La culture des nobles exerce une fascination chez les bourgeois. Il y a la volonté d’imiter la noblesse
et en particulier cela se voit dans l’adoption des pratiques nobles par les bourgeois. Les bourgeois
participent aux joutes et tournois. Bruges et Lille développent ceux-ci.

Il y a des traductions de textes en roman vers le flamand. Il y a une attirance de la culture


francophone par des gens qui ne la maîtrisent pas. La traduction du Roman de Troie à Gand par Zeger
Dievegodgaf est un bon exemple. Les cycles arthuriens sont aussi traduits en flamand.

La principale figure littéraire de cette époque est Jacob van Maerlant (v 1235-1300). Il est né à
Damme. Il écrit une Historie van Troyen et traduit en flamand un ouvrage pseudo aristotélicien
Secreta Secretorum. Il rédige aussi des ouvrages de piété comme une Vie de Saint-François. Il
possède une démarche militante car il exalte l’histoire de Flandre. Il milite pour rejeter l’usage du
français. Il dit que c’est une langue perverse.
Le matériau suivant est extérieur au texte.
(* ===== verification/FeatureFacts.v ===== *)
(** * Features: ranges and totality of the built-ins, what the pipeline feeds
    them, the buffers against their abstract history, backfill against the
    live path *)

From S2P Require Import Prelude Dec Bus Features.
From Stdlib Require Import QArith Lqa.
Open Scope Z_scope.

Abbreviation nonneg := (fun d : dec => 0 <= coef d).

Lemma nat_dec_pos n : (1 <= n)%nat → 0 < coef (nat_dec n).
Proof. cbn. lia. Qed.

Lemma require_ok n cs : (n <= length cs)%nat → require_candles n cs = Ok tt.
Proof. intros. unfold require_candles. by rewrite (proj2 (Nat.ltb_ge _ _)) by done. Qed.
Lemma require_short n cs : (length cs < n)%nat → require_candles n cs = Err FeatureUnderflowError.
Proof. intros. unfold require_candles. by rewrite (proj2 (Nat.ltb_lt _ _)) by done. Qed.

(** ** Averages of non-negative amounts *)
Lemma average_ok l n : (1 <= n)%nat → Forall nonneg l → ∃ q, ddiv (dsum l) (nat_dec n) = Ok q ∧ 0 <= coef q.
Proof.
  intros Hn Hl. destruct (ddiv_ok (dsum l) (nat_dec n)) as [q Hq]; [pose proof (nat_dec_pos n Hn); lia|].
  exists q. split; [done|]. apply (ddiv_nonneg _ _ _ Hq); [by apply dsum_nonneg|by apply nat_dec_pos].
Qed.

Lemma wilder_ok p avg x : (1 <= p)%nat → 0 <= coef avg → 0 <= coef x → ∃ q, wilder p avg x = Ok q ∧ 0 <= coef q.
Proof.
  intros Hp Ha Hx. unfold wilder. set (num := dadd _ x).
  destruct (ddiv_ok num (nat_dec p)) as [q Hq]; [pose proof (nat_dec_pos p Hp); lia|]. exists q. split; [done|].
  apply (ddiv_nonneg _ _ _ Hq); [|by apply nat_dec_pos]. apply dadd_nonneg; [|done]. apply dmul_nonneg; [done|].
  apply dsub_nonneg. unfold dval. cbn [coef dexp nat_dec]. apply Qmul_p10_le. lia.
Qed.

Lemma wilder_loop_ok p xs : ∀ avg, (1 <= p)%nat → 0 <= coef avg → Forall nonneg xs → ∃ q, wilder_loop p avg xs = Ok q ∧ 0 <= coef q.
Proof.
  induction xs as [|x xs IH]; intros avg Hp Ha Hxs; [by exists avg|]. apply Forall_cons in Hxs as [Hx Hxs].
  destruct (wilder_ok p avg x Hp Ha Hx) as (q & Hq & Hq0). cbn. rewrite Hq. cbn. by apply IH.
Qed.

(** ** RSI *)
Lemma gain_loss_nonneg d : nonneg (gain_loss d).1 ∧ nonneg (gain_loss d).2.
Proof.
  unfold gain_loss. destruct (dleb dzero d) eqn:E; cbn.
  - apply dleb_spec in E. rewrite dval_zero in E. apply dval_sign in E. done.
  - split; [done|]. apply dneg_nonneg. apply dleb_false in E. rewrite dval_zero in E.
    destruct (Z.le_gt_cases 0 (coef d)) as [H|H]; [apply dval_sign in H; lra|lia].
Qed.
Lemma gains_losses_nonneg closes :
  Forall nonneg (map fst (gains_losses closes)) ∧ Forall nonneg (map snd (gains_losses closes)).
Proof.
  destruct closes as [|c closes]; [by split; constructor|]. cbn. revert c. induction closes as [|c' closes IH]; intros c; cbn; [done|].
  destruct (IH c') as [H1 H2]. destruct (gain_loss_nonneg (dsub c' c)) as [H3 H4]. split; constructor; done.
Qed.

Lemma rsi_of_range g l : 0 <= coef g → 0 <= coef l → ∃ r, rsi_of g l = Ok r ∧ (0 <= dval r <= 100)%Q.
Proof.
  intros Hg Hl. unfold rsi_of. destruct (deqb l dzero) eqn:El.
  { eexists. split; [reflexivity|]. destruct (dltb dzero g); vm_compute; split; discriminate. }
  assert (0 < coef l) as Hl'.
  { destruct (Z.eq_dec (coef l) 0) as [H0|]; [exfalso|lia]. assert (deqb l dzero = true); [|congruence].
    apply deqb_spec. rewrite dval_zero. unfold dval. rewrite H0. ring. }
  destruct (ddiv_ok g l) as [rs Hrs]; [lia|]. rewrite Hrs. cbn [mbind res_bind].
  assert (0 <= coef rs) as Hrs0 by (by apply (ddiv_nonneg g l)).
  assert (1 <= dval (dadd (mkDec 1 0) rs))%Q as H1.
  { pose proof (dadd_ge_l (mkDec 1 0) rs ltac:(done) Hrs0) as H. assert (dval (mkDec 1 0) == 1)%Q as <- by reflexivity. done. }
  assert (0 < coef (dadd (mkDec 1 0) rs)) as Hpos by (apply dval_sign; lra).
  destruct (ddiv_ok (mkDec 100 0) (dadd (mkDec 1 0) rs)) as [q Hq]; [lia|]. rewrite Hq. cbn [mbind res_bind].
  assert (0 <= coef q) as Hq0 by (by apply (ddiv_nonneg _ _ _ Hq)).
  assert (dval q <= 100)%Q as Hq1.
  { assert (inject_Z 100 * p10 0 == 100)%Q as <- by reflexivity. apply (ddiv_upper_bound _ _ _ 100 0 Hq); [done..|].
    assert (dval (mkDec 100 0) == 100)%Q as -> by reflexivity. assert (inject_Z 100 * p10 0 == 100)%Q as -> by reflexivity. lra. }
  eexists. split; [reflexivity|]. split.
  - apply dval_sign, dsub_nonneg. assert (dval (mkDec 100 0) == 100)%Q as -> by reflexivity. done.
  - pose proof (dsub_le_l (mkDec 100 0) q ltac:(done) Hq0) as H. by assert (dval (mkDec 100 0) == 100)%Q as <- by reflexivity.
Qed.

(** The relative strength index of any sufficient window exists and lies
    between 0 and 100, with every operation rounded to 28 digits; a shorter
    window is an underflow error. *)
Lemma rsi_in_range period candles :
  (1 <= period)%nat →
  (length candles < period + 1)%nat ∧ compute (RsiFeature period) candles = Err FeatureUnderflowError ∨
  (period + 1 <= length candles)%nat ∧ ∃ r, compute (RsiFeature period) candles = Ok (value_num r) ∧ (0 <= dval r <= 100)%Q.
Proof.
  intros Hp. cbn [compute]. unfold rsi_compute. destruct (Nat.lt_ge_cases (length candles) (period + 1)) as [Hs|Hs].
  { left. split; [done|]. by rewrite require_short. }
  right. split; [done|]. rewrite require_ok by done. cbn [mbind res_bind].
  destruct (gains_losses_nonneg (closes_of candles)) as [Hg Hl].
  destruct (average_ok (take period (map fst (gains_losses (closes_of candles)))) period Hp) as (ga & -> & Hga); [by apply Forall_take|].
  destruct (average_ok (take period (map snd (gains_losses (closes_of candles)))) period Hp) as (la & -> & Hla); [by apply Forall_take|].
  cbn [mbind res_bind].
  destruct (wilder_loop_ok period (drop period (map fst (gains_losses (closes_of candles)))) ga Hp Hga) as (g & -> & Hg'); [by apply Forall_drop|].
  destruct (wilder_loop_ok period (drop period (map snd (gains_losses (closes_of candles)))) la Hp Hla) as (l & -> & Hl'); [by apply Forall_drop|].
  cbn [mbind res_bind]. destruct (rsi_of_range g l Hg' Hl') as (r & -> & Hr). by exists r.
Qed.

(** ** ATR *)
Lemma true_ranges_nonneg cs : Forall nonneg (true_ranges cs).
Proof.
  destruct cs as [|c cs]; [constructor|]. cbn. generalize (oc_close c). clear c. induction cs as [|c cs IH]; intros p; cbn; constructor; [|done].
  apply dmax_nonneg_r, dabs_nonneg.
Qed.

(** The average true range of any sufficient window exists and is not
    negative, whatever the candles are. *)
Lemma atr_nonnegative period candles :
  (1 <= period)%nat → (period + 1 <= length candles)%nat →
  ∃ a, compute (AtrFeature period) candles = Ok (value_num a) ∧ (0 <= dval a)%Q.
Proof.
  intros Hp Hs. cbn [compute]. unfold atr_compute. rewrite require_ok by done. cbn [mbind res_bind].
  pose proof (true_ranges_nonneg candles) as Ht.
  destruct (average_ok (take period (true_ranges candles)) period Hp) as (s & -> & Hs0); [by apply Forall_take|]. cbn [mbind res_bind].
  destruct (wilder_loop_ok period (drop period (true_ranges candles)) s Hp Hs0) as (a & -> & Ha); [by apply Forall_drop|].
  exists a. split; [done|]. by apply dval_sign.
Qed.

(** ** Bollinger bands *)
(** The Bollinger bands of any sufficient window exist and are ordered,
    lower, middle, upper, in spite of the rounding of each operation. *)
Lemma bollinger_ordered period mult candles :
  constructible (BollingerFeature period mult) = true → (period <= length candles)%nat →
  ∃ u m l, compute (BollingerFeature period mult) candles = Ok (value_json [("upper", u); ("middle", m); ("lower", l)]) ∧
    (dval l <= dval m <= dval u)%Q.
Proof.
  cbn [constructible compute]. intros [Hp%Nat.leb_le Hm]%andb_true_iff Hs. unfold bollinger_compute.
  rewrite require_ok by done. cbn [mbind res_bind]. set (cl := closes_of _).
  destruct (ddiv_ok (dsum cl) (nat_dec period)) as [m Hmid]; [cbn; lia|]. rewrite Hmid. cbn [mbind res_bind].
  destruct (average_ok (map (fun c => dsquare (dsub c m)) cl) period) as (v & Hv & Hv0); [lia| |].
  { apply Forall_fmap, Forall_forall. intros x _. apply dsquare_nonneg. }
  rewrite Hv. cbn [mbind res_bind]. destruct (dsqrt_ok v Hv0) as (s & Hs' & Hs0). rewrite Hs'. cbn [mbind res_bind].
  assert (0 <= coef (dmul mult s)) as Hoff.
  { apply dmul_nonneg; [|done]. apply dltb_spec in Hm. rewrite dval_zero in Hm. apply dval_sign in Hm. lia. }
  pose proof (ddiv_bounded _ _ _ Hmid) as Hb. eexists _, _, _. split; [reflexivity|]. split.
  - by apply dsub_le_l.
  - by apply dadd_ge_l.
Qed.

Lemma compute_short f tl : constructible f = true → (length tl < warmup_candles f)%nat → compute f tl = Err FeatureUnderflowError.
Proof.
  destruct f; cbn [constructible compute warmup_candles]; intros Hc Hl;
    unfold ema_compute, rsi_compute, atr_compute, bollinger_compute, macd_compute; rewrite ?require_short by done; try done.
  destruct tl; [done|cbn in Hl; lia].
Qed.

(** On every sufficient window of arbitrary candles the indicators exist and
    stay in their range, with every operation rounded to 28 digits: RSI between
    0 and 100, ATR not negative, the Bollinger bands ordered; on a shorter
    window every feature is an underflow error and nothing else. *)
Lemma indicators_in_range f candles :
  constructible f = true →
  ((length candles < warmup_candles f)%nat → compute f candles = Err FeatureUnderflowError) ∧
  ((warmup_candles f <= length candles)%nat →
   match f with
   | RsiFeature _ => ∃ r, compute f candles = Ok (value_num r) ∧ (0 <= dval r <= 100)%Q
   | AtrFeature _ => ∃ a, compute f candles = Ok (value_num a) ∧ (0 <= dval a)%Q
   | BollingerFeature _ _ => ∃ u m l, compute f candles = Ok (value_json [("upper", u); ("middle", m); ("lower", l)]) ∧
       (dval l <= dval m <= dval u)%Q
   | _ => True
   end).
Proof.
  intros Hc. split; [by apply compute_short|]. intros Hl. destruct f as [p|p|p|p m|fa sl si|]; try done.
  - apply Nat.leb_le in Hc. cbn in Hl. destruct (rsi_in_range p candles Hc) as [[? _]|[_ ?]]; [lia|done].
  - apply Nat.leb_le in Hc. by apply atr_nonnegative.
  - by apply bollinger_ordered.
Qed.

(** ** EMA and MACD *)
Lemma ema_series_last alpha s vs : last (s :: ema_series_loop alpha (dsub (mkDec 1 0) alpha) s vs) = Some (ema_loop alpha s vs).
Proof. revert s. induction vs as [|v vs IH]; intros s; [done|]. cbn [ema_series_loop ema_loop]. rewrite last_cons_cons. apply IH. Qed.
Lemma ema_series_length a o s vs : length (ema_series_loop a o s vs) = length vs.
Proof. revert s. induction vs as [|v vs IH]; intros s; cbn; [done|]. by rewrite IH. Qed.

(** Periods a decimal represents exactly. *)
Lemma period_succ p : Z.of_nat (p + 1) < 10 ^ prec → dadd (nat_dec p) (mkDec 1 0) = nat_dec (p + 1).
Proof.
  intros Hp. unfold dadd, nat_dec, common_exp, at_exp. cbn [coef dexp Z.min Z.compare Z.sub Z.opp Z.add Z.pos_sub].
  rewrite Z.pow_0_r, !Z.mul_1_r. rewrite fix_small; cbn [coef]; [f_equal; lia|]. lia.
Qed.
Il y a des éléments qui montrent une certaine évolution comme la haine du français ou la méfiance
vis-à-vis de la noblesse. Il y a aussi des éléments qui singularisent la Flandre. Des éléments montrent
des changements dans l’exercice du droit. Le noyau familial est promu. Des droits féminins sont
également concernés. Il y a des évolutions, retrouvables en Italie, vis-à-vis des pratiques
économiques comme avec l’usure. Des contrats sont facilement effectués avec des taux d’intérêts. Il
en existe un de Douai de 1229. Cette mentalité influe sur la vision du pouvoir princier. Une table de
Lombards est établie à Lille. Les plus grands usuriers du Nord de l’Europe sont les habitants d’Arras.
En sortant de la Flandre, ils deviennent banquiers des Flamands. La famille des Crespin sont parmi les
plus voraces usuriers du XIII et XIVème siècle.